Files used and generated in IQ-Tree analysis are given in tree-CxxPMSF-RML/ where Cxx represents C20, C40, or C60.
- combined.aln: concatenated alignment (after trimming)
- aln/: original sequence alignments
- trimal/: trimmed sequence alignments
- phylo/iqtree/: IQ-Tree analysis. Specifically, the command can be found in the ".log" file, and the ml tree is indicated in the "iqtree.treefile" file. For NONREV model analysis, you may see the file "REV.treefile" which is the guide tree constructed using a reversible model.
hessian_in_BV
Relevant figures and tables: Fig. 1B, Figs. S12-S13, Note S4.
The simulation analysis of the bootstrap-based Hessian approximation in MCMCtree analysis using bs_inBV (https://github.com/evolbeginner/bs_inBV) or CODEML (see the GitHub online repository for more details). Briefly, a [timetree]{.underline} is simulated, and then a [phylogeny]{.underline} where branch lengths correspond to the number of expected substitutions/sites is simulated under a relaxed clock model. Last, [sequence alignment]{.underline} is simulated under a given model. For more details, please see Note S4 in the original paper.
The three folders included correspond to different models used in [sequence evolution]{.underline} simulation.
i) LG+G{1.0}: LG substitution model and across-site rate variation under a four-category discrete gamma distribution with the shape parameter α=1.0, thus Gamma(1.0,1.0), meaning that the mean and variance of the relative rates across site are 1/1 = 1 and 1/1^2=1 respectively (Yang 1994).
ii) LG+G{1.0}+C40: LG substitution model plus a mixture of amino acid site frequency profiles C40 and across-site rate variation under a four-category discrete gamma distribution with α=1.0.
iii) LG+G{0.5}+C40: LG substitution model plus a mixture of amino acid site frequency profiles C40 and across-site rate variation under a four-category discrete gamma distribution with α=0.5, which reflects more among-site rate variation than using α=1.0.
For each of the above models, you will see 30 independent simulations/comparisons based on which many further analyses are performed.
mcmc3r
Relevant figures and tables: Fig.
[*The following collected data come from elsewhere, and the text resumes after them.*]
Lemma node_at (nodes : gmap string (Replicator L)) m d rd :
  (∀ id r, nodes !! id = Some r → node_ok id r) → Membership_Get ms (mb_NodeID m) = Some m →
  nodes !! d = Some rd → mb_Addr (rp_self rd) = mb_Addr m → d = mb_NodeID m.
Proof.
  intros Hnodes Hm Hd Ha. destruct (Hnodes d rd Hd) as (Hid & _ & Hget). rewrite <- Hid in Hget.
  assert (rp_self rd = m) as Hself.
  { apply Haddr; [by apply Membership_All_elem..|done]. }
  by rewrite <- Hid, Hself.
Qed.

Lemma chunk_wf M s l : dense M → chunk M s l → Forall Message_wf l.
Proof.
  intros Hd Hc. apply Forall_forall. intros m Hm. rewrite <- Hc in Hm. unfold stretch in Hm.
  apply list_elem_of_lookup_1 in Hm as [i Hi]. apply lookup_take_Some in Hi as [Hi _].
  rewrite lookup_drop in Hi. by apply (Hd _ _ Hi).
Qed.

Lemma take_own_length (l : list Message) j : take (length (take j l)) l = take j l.
Proof.
  rewrite length_take. destruct (decide (j <= length l)%nat); [by rewrite Nat.min_l|].
  by rewrite Nat.min_r, !take_ge by lia.
Qed.

Lemma read_chunk M pl n io off l :
  dense M → replica M pl n → read_fine io → 0 <= off → ls_read io pl off 256 = Ok l → chunk M (Z.to_nat off) l.
Proof.
  intros Hd (Hn & Hinv & _) [Hio Hio'] Hoff Hl. rewrite (ls_read_ok io pl _ off 256 Hinv) in Hl by done.
  injection Hl as <-. rewrite read_from_dense; [|by eapply dense_prefix; [apply prefix_take|]|done].
  unfold chunk, stretch. rewrite skipn_firstn_comm, take_take. apply take_own_length.
Qed.

Lemma self_msg_spec {A} `{JsonCodec A} (r : Replicator L) ty (body : A) msg :
  json_wf body → self_msg r ty body = Some msg →
  cm_Type msg = ty ∧ cm_From msg = mb_NodeID (rp_self r) ∧ json_Unmarshal (cm_Body msg) = Some body.
Proof.
  intros Hwf Hm. unfold self_msg in Hm. destruct (json_roundtrip body Hwf) as (b & Hb & Hu).
  rewrite Hb in Hm. injection Hm as <-. done.
Qed.

Lemma data_msg_ok nodes M (r : Replicator L) key l s msg a :
  key_ok key → dense (M key) → chunk (M key) s l → data_msg r key l = Some msg →
  (∀ d rd pl, nodes !! d = Some rd → mb_Addr (rp_self rd) = a → rp_partitions rd !! key = Some pl →
     Z.of_nat s <= ls_next pl) →
  msg_ok nodes M a msg.
Proof.
  intros [Hk1 Hk2] Hd Hc Hm Hdest. apply self_msg_spec in Hm as (Hty & Hfrom & Hu).
  - split; [|split]; rewrite Hty; [|done..]. intros _ body Hb. rewrite Hu in Hb. injection Hb as <-.
    exists s, l. cbn. by destruct key.
  - split; [done|]. split; [done|]. cbn. apply Forall_fmap. apply (chunk_wf _ _ _ Hd Hc).
Qed.

Lemma fetch_msg_ok nodes M (r : Replicator L) key from msg a :
  key_ok key → 0 <= from < 2 ^ 63 → fetch_msg r key from = Some msg →
  (∀ rd pl, nodes !! mb_NodeID (rp_self r) = Some rd → rp_partitions rd !! key = Some pl → from <= ls_next pl) →
  msg_ok nodes M a msg.
Proof.
  intros [Hk1 Hk2] Hf Hm Hown. apply self_msg_spec in Hm as (Hty & Hfrom & Hu).
  - split; [|split]; rewrite Hty; [done..|]. intros _ body Hb. rewrite Hu in Hb. injection Hb as <-.
    rewrite Hfrom. cbn. split; [lia|]. destruct key. apply Hown.
  - split; [done|]. split; [done|]. cbn. unfold is_i64. lia.
Qed.

Lemma ack_msg_ok nodes M (r : Replicator L) key off msg a :
  key_ok key → 0 <= off < 2 ^ 63 - 1 → ack_msg r key off = Some msg →
  (∀ rd pl, nodes !! mb_NodeID (rp_self r) = Some rd → rp_partitions rd !! key = Some pl → off < ls_next pl) →
  msg_ok nodes M a msg.
Proof.
  intros [Hk1 Hk2] Hf Hm Hown. apply self_msg_spec in Hm as (Hty & Hfrom & Hu).
  - split; [|split]; rewrite Hty; [done| |done]. intros _ body Hb. rewrite Hu in Hb. injection Hb as <-.
    rewrite Hfrom. cbn. split; [lia|]. destruct key. apply Hown.
  - split; [done|]. split; [done|]. cbn. unfold is_i64. lia.
Qed.

Lemma send_to_elem a addr msg m : (a, m) ∈ send_to addr msg → a = addr ∧ msg = Some m.
Proof. destruct msg; cbn; [intros [= -> ->]%list_elem_of_singleton; done|intros ?%not_elem_of_nil; done]. Qed.

(** A batch read at an offset that the receiver has reached. *)
Lemma batch_ok s M id r key pl io off l m msg :
  repl_inv s M → rs_nodes s !! id = Some r → rp_partitions r !! key = Some pl → read_fine io → 0 <= off →
  ls_read io pl off 256 = Ok l → data_msg r key l = Some msg → Membership_Get ms (mb_NodeID m) = Some m →
  (∀ rd pl', rs_nodes s !! mb_NodeID m = Some rd → rp_partitions rd !! key = Some pl' → off <= ls_next pl') →
  msg_ok (rs_nodes s) M (mb_Addr m) msg.
Proof.
  intros Hinv Hr Hpl Hio Hoff Hread Hmsg Hm Hle.
  destruct (ri_logs _ _ Hinv _ _ Hr key pl Hpl) as (Hk & n & Hrep & _).
  eapply data_msg_ok; [done|by apply Hinv|eapply read_chunk; [by apply Hinv|done..]|done|].
  intros d rd pl' Hd Ha Hpl'. pose proof (node_at _ m d rd (ri_node _ _ Hinv) Hm Hd Ha) as ->.
  specialize (Hle _ _ Hd Hpl'). lia.
Qed.

(** What the state of node [id] has to offer. *)
Lemma leaderTick_ok s M id r io order :
  repl_inv s M → rs_nodes s !! id = Some r → (∀ key f, read_fine (io key f)) →
  ∀ a msg, (a, msg) ∈ leaderTick io order r → msg_ok (rs_nodes s) M a msg.
Proof.
  intros Hinv Hr Hio a msg Hin. unfold leaderTick in Hin.
  apply list_elem_of_join in Hin as (outs & Hin & (key & -> & _)%list_elem_of_fmap).
  destruct (rp_partitions r !! key) as [pl|] eqn:Hpl; [|by apply not_elem_of_nil in Hin].
  apply list_elem_of_join in Hin as (outs & Hin & (m & -> & Hm)%list_elem_of_fmap).
  rewrite (proj1 (proj2 (ri_node _ _ Hinv _ _ Hr))) in Hm.
  unfold tick_member in Hin. case_bool_decide as Hself; [by apply not_elem_of_nil in Hin|].
  destruct (ls_next pl <=? _); [by apply not_elem_of_nil in Hin|].
  destruct (ls_read _ pl _ 256) as [l|e] eqn:Hread; [|by apply not_elem_of_nil in Hin].
  assert ((a, msg) ∈ send_to (mb_Addr m) (data_msg r key l)) as Hs by (destruct l; [by apply not_elem_of_nil in Hin|done]).
  apply send_to_elem in Hs as [-> Hmsg].
  destruct (ri_offsets _ _ Hinv _ _ Hr (mb_NodeID m) key) as [Hpos Hle].
  eapply batch_ok; [done|done|done|apply Hio|done|done|done| |].
  - by apply Membership_All_elem in Hm.
  - intros rd pl' Hd Hpl'. by apply (Hle rd pl').
Qed.

(** A tick changes neither logs nor what is known of the followers. *)
Definition same_logs (r r' : Replicator L) : Prop :=
  rp_self r' = rp_self r ∧ rp_membership r' = rp_membership r ∧ rp_partitions r' = rp_partitions r ∧
  rp_followerOffsets r' = rp_followerOffsets r.

Lemma fetch_loop_ok s M id all now addr order : ∀ r,
  repl_inv s M → (∃ r0, rs_nodes s !! id = Some r0 ∧ same_logs r0 r) →
  same_logs r (fetch_loop all now addr order r).1 ∧
  ∀ a msg, (a, msg) ∈ (fetch_loop all now addr order r).2 → msg_ok (rs_nodes s) M a msg.
Proof.
  induction order as [|key order IH]; intros r Hinv Hr.
  { split; [done|]. by intros a msg ?%not_elem_of_nil. }
  cbn [fetch_loop]. destruct (rp_partitions r !! key) as [pl|] eqn:Hpl; [|by apply IH].
  destruct (negb all && _); [by apply IH|].
  destruct (IH (set_lastFetch r key now) Hinv) as [Hsame Hout].
  { destruct Hr as (r0 & Hr0 & Hs0). by exists r0. }
  destruct (fetch_loop all now addr order _) as [r' outs]. cbn [fst snd] in *. split; [exact Hsame|].
  intros a msg [Hin|Hin]%elem_of_app; [|by apply Hout].
  apply send_to_elem in Hin as [-> Hmsg]. destruct Hr as (r0 & Hr0 & Hs1 & Hs2 & Hs3 & Hs4).
  rewrite Hs3 in Hpl. destruct (ri_logs _ _ Hinv _ _ Hr0 key pl Hpl) as (Hk & n & (Hn & _ & Hnext) & _).
  destruct (ri_masters _ _ Hinv key) as [_ Hlen]. unfold zlen in Hlen.
  eapply fetch_msg_ok; [done| |done|].
  - lia.
  - intros rd pl' Hd Hpl'. rewrite Hs1, (proj1 (ri_node _ _ Hinv _ _ Hr0)), Hr0 in Hd.
    injection Hd as <-. rewrite Hpl in Hpl'. by injection Hpl' as <-.
Qed.

(** ** Every step keeps the invariant *)

Lemma same_logs_trans r1 r2 r3 : same_logs r1 r2 → same_logs r2 r3 → same_logs r1 r3.
Proof. intros (?&?&?&?) (?&?&?&?). split_and!; congruence. Qed.

Lemma grows_one nodes id r r' :
  nodes !! id = Some r → rp_self r' = rp_self r →
  (∀ key pl', rp_partitions r' !! key = Some pl' →
     ∃ pl, rp_partitions r !! key = Some pl ∧ ls_next pl <= ls_next pl') →
  grows nodes (<[id := r']> nodes).
Proof.
  intros Hr Hself Hl d rd Hd. destruct (decide (d = id)) as [->|Hne].
  - rewrite lookup_insert_eq in Hd. injection Hd as <-. by exists r.
  - rewrite lookup_insert_ne in Hd by done. exists rd. split; [done|]. split; [done|].
    intros key pl Hpl. by exists pl.
Qed.

(** A node whose logs stay as they are. *)
Lemma quiet_update_inv s M id r r' :
  repl_inv s M → rs_nodes s !! id = Some r → rp_self r' = rp_self r → rp_membership r' = rp_membership r →
  rp_partitions r' = rp_partitions r → offsets_ok (rs_nodes s) r' →
  repl_inv (mkRsys (<[id := r']> (rs_nodes s)) (rs_net s)) M.
Proof.
  intros Hinv Hr Hself Hmem Hparts Hoff.
  assert (∀ key pl', rp_partitions r' !! key = Some pl' →
    ∃ pl, rp_partitions r !! key = Some pl ∧ ls_next pl <= ls_next pl') as Hl.
  { intros key pl' Hpl. rewrite Hparts in Hpl. by exists pl'. }
  apply (node_update_inv s M M id r r'); try done.
  - apply Hinv.
  - by right.
  - intros key pl Hpl. rewrite Hparts in Hpl. by apply (ri_logs _ _ Hinv id r Hr).
  - intros f key. destruct (Hoff f key) as [Hpos Hle]. split; [done|]. intros rf pl Hf Hpl.
    destruct (grows_one (rs_nodes s) id r r' Hr Hself Hl f rf Hf) as (rf0 & Hrf0 & _ & Hl0).
    destruct (Hl0 key pl Hpl) as (pl0 & Hpl0 & Hle0). specialize (Hle rf0 pl0 Hrf0 Hpl0). lia.
Qed.

Lemma same_logs_inv s M id r r' :
  repl_inv s M → rs_nodes s !! id = Some r → same_logs r r' →
  repl_inv (mkRsys (<[id := r']> (rs_nodes s)) (rs_net s)) M.
Proof.
  intros Hinv Hr (Hs & Hm & Hp & Ho). eapply quiet_update_inv; try done.
  intros f key. unfold getFollowerOffset. rewrite Ho. by apply (ri_offsets _ _ Hinv id r Hr).
Qed.

Lemma replicator_tick_inv s M id r io now order order' role leader r' out :
  repl_inv s M → rs_nodes s !! id = Some r → (∀ key f, read_fine (io key f)) →
  replicator_tick io now order order' role leader r = (r', out) →
  repl_inv (mkRsys (<[id := r']> (rs_nodes s)) (rs_net s ++ out)) M.
Proof.
  intros Hinv Hr Hio Ht.
  enough (same_logs r r' ∧ ∀ a msg, (a, msg) ∈ out → msg_ok (rs_nodes s) M a msg) as [Hsame Hout].
  { pose proof (same_logs_inv s M id r r' Hinv Hr Hsame) as Hinv'.
    apply (send_inv _ M out) in Hinv'; [done|]. intros a msg Hin. cbn [rs_nodes].
    eapply msg_ok_grows; [|done|by apply Hout]. eapply grows_one; [done|apply Hsame|].
    intros key pl Hpl. rewrite (proj1 (proj2 (proj2 Hsame))) in Hpl. by exists pl. }
  assert (∀ all addr ord r1, same_logs r r1 →
    same_logs r (fetch_loop all now addr ord r1).1 ∧
    ∀ a msg, (a, msg) ∈ (fetch_loop all now addr ord r1).2 → msg_ok (rs_nodes s) M a msg) as Hfetch.
  { intros all addr ord r1 Hs. destruct (fetch_loop_ok s M id all now addr ord r1 Hinv) as [Hs' Ho']; [by exists r|].
    split; [by eapply same_logs_trans|done]. }
  unfold replicator_tick in Ht.
  set (first := if _ && _ then _ else (r, [])) in Ht.
  assert (same_logs r first.1 ∧ ∀ a msg, (a, msg) ∈ first.2 → msg_ok (rs_nodes s) M a msg) as [Hs1 Ho1].
  { unfold first, sendFetchAll. destruct (_ && _); [destruct leader; [by apply Hfetch|]|];
      (split; [done|]; by intros a msg ?%not_elem_of_nil). }
  destruct first as [r1 out1]. cbn [fst snd] in *.
  assert (same_logs r (set_prevRole r1 role)) as Hs2 by done.
  destruct role.
  - unfold followerTick in Ht. destruct leader as [ld|].
    + case_bool_decide.
      * injection Ht as <- <-. rewrite app_nil_r. done.
      * destruct (Hfetch false (mb_Addr ld) order' (set_prevRole r1 RoleFollower) Hs2) as [Hs3 Ho3].
        destruct (fetch_loop false _ _ _ _) as [r3 out3]. injection Ht as <- <-. split; [done|].
        intros a msg [Hin|Hin]%elem_of_app; [by apply Ho1|by apply Ho3].
    + injection Ht as <- <-. rewrite app_nil_r. done.
  - injection Ht as <- <-. done.
  - injection Ht as <- <-. split; [done|]. intros a msg [Hin|Hin]%elem_of_app; [by apply Ho1|].
    assert (leaderTick io order' (set_prevRole r1 RoleLeader) = leaderTick io order' r) as Heq.
    { destruct Hs2 as (E1 & E2 & E3 & E4). unfold leaderTick, tick_member, getFollowerOffset, data_msg, self_msg.
      by rewrite E1, E2, E3, E4. }
    rewrite Heq in Hin. by eapply leaderTick_ok.
Qed.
S5.
Data for clock model selection using mcmc3r.
MCMC3R.tar.xz: used for eukaryote divergence time estimation as the 1st step of the Bayesian sequential molecular clock analysis.
bac_20genome/: used for the bacterial timetree analysis (2nd step of the Bayesian sequence molecular clock analysis), with 20 genomes.
bac_40genome/: used for the bacterial timetree analysis (2nd step of the Bayesian sequence molecular clock analysis), with 40 genomes.
In the folder of each gene, there are four folders:
- date/: MCMCtree analysis results
- nucl/: recoded nucleotide sequences
- pep/: original amino acid sequences
- tree.sp:/ original and trimmed alignment
Sharing/Access information
The sources of genomes and their accessions are well indicated in Table S1.
Code/Software
We have made the following two scripts freely available on GitHub.
bs_inBV: A tool to help generate the file in.BV when using "complex" substitution models for MCMCTree. https://github.com/evolbeginner/bs_inBV
pRTC: A script to do probability-based relaxed time constraint (pRTC)-based dating. https://github.com/evolbeginner/rrtc.
Change log
10-Dec-2024 - A description of the state information contained in the file traits.txt for PTL/ is added to the file "PTL_readme.docx" in a_more_detailed_readme.zip. The Zeonodo link to all Supplemental Data is added in the Related Works section.